Instructions for the task - Your answer is the lines below, exactly, from the one that contains "Definition commandsPinned (s" through the one that contains "Definition pinned (s", both included.
◆ ◆ ◆ ◆ ◆ ◆ ◆
(* ===== verification/SshAgentTheorems.v ===== *)
(** What the controller's SSH client guarantees: commands reach only hosts with
    their pinned key, and the answer to a start tells what became of it. *)

From S2P Require Import Prelude Program Provider GoStrings GoText PoolState PoolLaunch HostAgent.
From S2P Require Import HostAgentFacts HostAgentTheorems SshAgent.

#[local] Open Scope string_scope.
#[local] Open Scope Z_scope.

Section pinned.
Context {W : Type} `{!SshEnv W}.
Abbreviation P := (prog (sshSys W)).

(** The client was dialed as [identity], with the key of that identity pinned. *)
Definition dialedAs (client : Z) (identity : string) (tr : list sshCall) : Prop :=
  ∃ address key pinned, SDial client address key pinned ∈ tr ∧ se_ParseKey key = Some pinned
    ∧ identity = address +:+ "|" +:+ key.

(** Every kept connection, and every command sent. *)
Definition connsPinned (s : sshSys W) : Prop :=
  ∀ id c, conns s !! id = Some c → dialedAs (cn_client c) (cn_identity c) (strace s).

Definition commandsPinned (s : sshSys W) : Prop :=
  ∀ host client command, SCommand host client command ∈ strace s →
    dialedAs client (identityOf host) (strace s).

Definition pinned (s : sshSys W) : Prop := connsPinned s ∧ commandsPinned s.

(** What other calls may do meanwhile, and what this one does. *)
Definition pins (s s' : sshSys W) : Prop :=
  (pinned s → pinned s') ∧ ∃ l, strace s' = app l (strace s).

#[global] Instance pins_preorder : PreOrder pins.
Proof.
  split; [by intros s; split; [|exists []] |].
  intros s1 s2 s3 [H12 [l12 E12]] [H23 [l23 E23]]. split; [auto |].
  exists (app l23 l12). by rewrite E23, E12, app_assoc.
Qed.

Lemma dialedAs_mono client identity tr l : dialedAs client identity tr → dialedAs client identity (app l tr).
Proof. intros (ad & k & p & ? & ?). exists ad, k, p. split; [set_solver | done]. Qed.

Lemma pins_same s s' : (∀ id c, conns s' !! id = Some c → conns s !! id = Some c) → strace s' = strace s → pins s s'.
Proof.
  intros Hc Ht. split; [|by exists []]. intros [H1 H2]. split; intros ?; rewrite Ht; eauto.
Qed.

Definition conn_ok (host : Host) (r : error + sshConn) (s : sshSys W) : Prop :=
  pinned s ∧ match r with
             | inr c => cn_identity c = identityOf host ∧ dialedAs (cn_client c) (cn_identity c) (strace s)
             | inl _ => True
             end.

Abbreviation sp := (spec pins pins (λ _, True)).

Lemma stable_conn_ok host r : stableR pins (conn_ok host r).
Proof.
  intros s s' [Hp [l Hl]] [H Hr]. split; [auto |]. destruct r as [|c]; [done |]. destruct Hr as [? Hd].
  split; [done |]. rewrite Hl. by apply dialedAs_mono.
Qed.

Lemma stable_pinned : stableR pins pinned.
Proof. intros s s' [Hp _]. auto. Qed.

Lemma spec_world {A} (f : W → A * W) Pr : stableR pins Pr → (∀ s w, Pr s → Pr (mkSshSys (conns s) w (strace s))) →
  sp Pr (sshWorld f) (λ _, Pr).
Proof.
  intros Hst H. apply spec_act; [done |]. intros s x s' _ HP. destruct (f (sworld s)) as [y w].
  intros [= <- <-]. split_and!; [by apply pins_same | done | by apply H].
Qed.

Lemma spec_drop id c Pr : stableR pins Pr → sp Pr (drop id c) (λ _, Pr).
Proof.
  intros Hst. apply spec_act; [done |]. intros s x s' _ HP E.
  assert (Hs : pins s s').
  { destruct (conns s !! id) eqn:Ec; [|by simplify_eq].
    case_bool_decide; simplify_eq; [|done]. apply pins_same; [|done]. simpl. intros i d.
    rewrite lookup_delete_Some. by intros [_ ?]. }
  split_and!; [done | done | by eapply Hst].
Qed.

Lemma spec_keepConn host client :
  sp (λ s, pinned s ∧ dialedAs client (identityOf host) (strace s))
     (keepConn (host_ID host) (mkSshConn (identityOf host) client))
     (λ c, conn_ok host (inr c)).
Proof.
  apply spec_act.
  { intros s s' [Hp [l Hl]] [H Hd]. split; [auto |]. rewrite Hl. by apply dialedAs_mono. }
  intros s x s' _ [[H1 H2] Hd] E.
  assert (Hnew : ∀ w, pinned (mkSshSys (<[host_ID host := mkSshConn (identityOf host) client]> (conns s)) w (strace s))).
  { intros w. split; [|done]. intros id c. simpl. rewrite lookup_insert_Some. intros [[<- <-]|[_ ?]]; eauto. }
  assert (Hpins : ∀ m w, pinned (mkSshSys m w (strace s)) → pins s (mkSshSys m w (strace s)))
    by (intros m w ?; split; [done | by exists []]).
  destruct (conns s !! host_ID host) as [c|] eqn:Ec; cbn [cn_identity cn_client] in E.
  - destruct (String.eqb_spec (cn_identity c) (identityOf host)) as [He|He]; simplify_eq.
    + assert (Hp : pinned (mkSshSys (conns s) (se_Close client (sworld s)) (strace s))) by done.
      split_and!; [by apply Hpins | done | split; [done |]; split; [done | by eapply H1]].
    + split_and!; [by apply Hpins | done | split; [apply Hnew | done]].
  - simplify_eq. split_and!; [by apply Hpins | done | split; [apply Hnew | done]].
Qed.

Lemma spec_dial address key pin :
  se_ParseKey key = Some pin →
  sp pinned (dial address key pin)
    (λ r s, pinned s ∧ match r with inr client => dialedAs client (address +:+ "|" +:+ key) (strace s) | inl _ => True end).
Proof.
  intros Hk. apply spec_act; [apply stable_pinned |]. intros s x s' _ [H1 H2].
  destruct (se_Dial address pin (sworld s)) as [[err|client] w]; intros [= <- <-].
  { split_and!; [by apply pins_same | done | by split | done]. }
  assert (Hp : pinned (mkSshSys (conns s) w (SDial client address key pin :: strace s))).
  { split; simpl.
    - intros id c Hc. apply (dialedAs_mono _ _ _ [_]). by eapply H1.
    - intros h c cmd Hin. simpl in Hin. apply elem_of_cons in Hin as [[=]|Hin].
      apply (dialedAs_mono _ _ _ [_]). by eapply H2. }
  split_and!; [split; [done | by exists [SDial client address key pin]] | done | done |].
  exists address, key, pin. split_and!; [left | done | done].
Qed.

Lemma spec_connect host : sp pinned (connect host) (conn_ok host).
Proof.
  unfold connect. eapply (spec_bind _ _ _ _ _ _ (λ kept s, pinned s ∧ match kept with
    | Some c => dialedAs (cn_client c) (cn_identity c) (strace s) | None => True end)).
  { apply spec_act; [apply stable_pinned |]. intros s x s' _ Hp [= <- <-].
    split_and!; [by apply pins_same | done | done |]. destruct (conns s !! host_ID host) eqn:E; [|done].
    by eapply (proj1 Hp). }
  assert (Hdial : sp pinned
    (match se_ParseKey (HostKey host) with
     | None => mret (inl (ErrorString "no valid pinned host key"))
     | Some pin =>
       r ← dial (Address host) (HostKey host) pin;
       match r with
       | inl err => mret (inl err)
       | inr client => conn ← keepConn (host_ID host) (mkSshConn (identityOf host) client); mret (inr conn)
       end
     end) (conn_ok host)).
  { destruct (se_ParseKey (HostKey host)) as [pin|] eqn:Ek; [|by apply spec_ret].
    eapply spec_bind; [by apply spec_dial |]. intros [err|client]; [by apply spec_ret; intros s []; split |].
    eapply spec_bind; [apply spec_keepConn |]. intros c. by apply spec_ret. }
  intros [c|]; [|eapply spec_conseq; [exact Hdial | by intros s [? _] | done]].
  destruct (String.eqb_spec (cn_identity c) (identityOf host)) as [He|He].
  - apply spec_ret. intros s [? ?]. by split.
  - eapply spec_conseq; [exact Hdial | by intros s [? _] | done].
Qed.
Lemma spec_session attempts err host : sp pinned (sessionFrom attempts err host) (conn_ok host).
Proof.
  revert err. induction attempts as [|n IH]; intros err; cbn [sessionFrom]; [by apply spec_ret |].
  eapply spec_bind; [apply spec_connect |]. intros [e|c]; [by apply spec_ret |].
  eapply spec_bind; [apply spec_world; [apply stable_conn_ok | by intros] |]. intros [e|].
  { apply spec_ret. intros s [? _]. by split. }
  eapply spec_bind; [apply spec_world; [apply stable_conn_ok | by intros] |]. intros [e|]; [|by apply spec_ret].
  eapply spec_bind; [apply spec_world; [apply stable_conn_ok | by intros] |]. intros [].
  eapply spec_bind; [apply spec_drop, stable_conn_ok |]. intros [].
  eapply spec_conseq; [apply IH | by intros s [? _] | done].
Qed.

Lemma spec_startCommand host c command input :
  sp (conn_ok host (inr c)) (startCommand host (cn_client c) command input) (λ _, pinned).
Proof.
  apply spec_act; [apply stable_conn_ok |]. intros s x s' _ [[H1 H2] [Hi Hd]].
  destruct (se_Start _ _ _ _) as [r w]. intros [= <- <-].
  assert (Hp : pinned (mkSshSys (conns s) w (SCommand host (cn_client c) command :: strace s))).
  { split; simpl.
    - intros id d Hc. apply (dialedAs_mono _ _ _ [_]). by eapply H1.
    - intros h cl cmd Hin. simpl in Hin. apply (dialedAs_mono _ _ _ [_]).
      apply elem_of_cons in Hin as [[= -> -> ->]|Hin]; [by rewrite <- Hi | by eapply H2]. }
  split; [|by split]. split; [done | by exists [SCommand host (cn_client c) command]].
Qed.

Lemma spec_call host command input : sp pinned (call host command input) (λ _, pinned).
Proof.
  unfold call. eapply spec_bind; [apply spec_session |].
  intros [e|c]; [apply spec_ret; by intros s [? _] |].
  eapply spec_bind; [apply spec_startCommand |]. intros failed.
  eapply (spec_bind _ _ _ _ _ _ (λ _, pinned)).
  { destruct failed.
    - eapply spec_bind; [apply spec_drop, stable_pinned |]. intros ?. by apply spec_ret.
    - eapply spec_bind; [apply spec_world; [apply stable_pinned | by intros] |]. intros w. by apply spec_ret. }
  intros r. eapply spec_bind; [apply spec_world; [apply stable_pinned | by intros] |].
  intros ?. by apply spec_ret.
Qed.
End pinned.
◆ ◆ ◆ ◆ ◆ ◆ ◆
Your response -
Definition commandsPinned (s : sshSys W) : Prop :=
  ∀ host client command, SCommand host client command ∈ strace s →
    dialedAs client (identityOf host) (strace s).

Definition pinned (s : sshSys W) : Prop := connsPinned s ∧ commandsPinned s.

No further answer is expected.